Work instruction
Please give again, word for word, the lines that lie between the start of the listing below and the line with "rewrite set_order_id; [|by", both included.

Data listing

***

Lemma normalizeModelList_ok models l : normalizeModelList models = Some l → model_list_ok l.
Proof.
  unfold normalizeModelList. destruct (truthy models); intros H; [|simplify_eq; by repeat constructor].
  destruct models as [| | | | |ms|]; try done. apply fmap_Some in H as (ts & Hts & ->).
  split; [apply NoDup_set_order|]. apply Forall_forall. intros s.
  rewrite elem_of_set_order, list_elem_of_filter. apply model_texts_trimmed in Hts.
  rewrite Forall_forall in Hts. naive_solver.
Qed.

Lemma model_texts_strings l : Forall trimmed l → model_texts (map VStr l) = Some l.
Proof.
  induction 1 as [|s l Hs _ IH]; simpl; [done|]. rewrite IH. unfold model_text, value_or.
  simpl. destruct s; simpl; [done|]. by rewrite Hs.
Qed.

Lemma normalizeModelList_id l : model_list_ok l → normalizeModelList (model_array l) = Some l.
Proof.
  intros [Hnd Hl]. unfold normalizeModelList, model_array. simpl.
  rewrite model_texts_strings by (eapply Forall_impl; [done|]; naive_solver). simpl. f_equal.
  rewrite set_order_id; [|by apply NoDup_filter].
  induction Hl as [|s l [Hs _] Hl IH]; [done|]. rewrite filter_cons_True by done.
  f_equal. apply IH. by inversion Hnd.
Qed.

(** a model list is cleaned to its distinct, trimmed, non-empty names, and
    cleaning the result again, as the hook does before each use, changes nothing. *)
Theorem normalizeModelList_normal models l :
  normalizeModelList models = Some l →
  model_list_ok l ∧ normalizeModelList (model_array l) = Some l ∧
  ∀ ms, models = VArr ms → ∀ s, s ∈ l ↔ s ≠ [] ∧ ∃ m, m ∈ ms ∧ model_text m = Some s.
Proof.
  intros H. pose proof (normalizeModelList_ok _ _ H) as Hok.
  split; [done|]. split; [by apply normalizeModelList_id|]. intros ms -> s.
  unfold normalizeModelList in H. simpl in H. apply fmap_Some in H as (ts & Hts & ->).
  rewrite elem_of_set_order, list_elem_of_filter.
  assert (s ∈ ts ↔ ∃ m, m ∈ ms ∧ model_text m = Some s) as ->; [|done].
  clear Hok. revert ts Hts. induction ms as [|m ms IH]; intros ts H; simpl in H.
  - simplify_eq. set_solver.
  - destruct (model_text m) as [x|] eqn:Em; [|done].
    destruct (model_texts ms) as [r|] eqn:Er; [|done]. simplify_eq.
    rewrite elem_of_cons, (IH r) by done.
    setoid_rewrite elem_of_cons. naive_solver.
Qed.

***

Result
Lemma normalizeModelList_ok models l : normalizeModelList models = Some l → model_list_ok l.
Proof.
  unfold normalizeModelList. destruct (truthy models); intros H; [|simplify_eq; by repeat constructor].
  destruct models as [| | | | |ms|]; try done. apply fmap_Some in H as (ts & Hts & ->).
  split; [apply NoDup_set_order|]. apply Forall_forall. intros s.
  rewrite elem_of_set_order, list_elem_of_filter. apply model_texts_trimmed in Hts.
  rewrite Forall_forall in Hts. naive_solver.
Qed.

Lemma model_texts_strings l : Forall trimmed l → model_texts (map VStr l) = Some l.
Proof.
  induction 1 as [|s l Hs _ IH]; simpl; [done|]. rewrite IH. unfold model_text, value_or.
  simpl. destruct s; simpl; [done|]. by rewrite Hs.
Qed.

Lemma normalizeModelList_id l : model_list_ok l → normalizeModelList (model_array l) = Some l.
Proof.
  intros [Hnd Hl]. unfold normalizeModelList, model_array. simpl.
  rewrite model_texts_strings by (eapply Forall_impl; [done|]; naive_solver). simpl. f_equal.
  rewrite set_order_id; [|by apply NoDup_filter].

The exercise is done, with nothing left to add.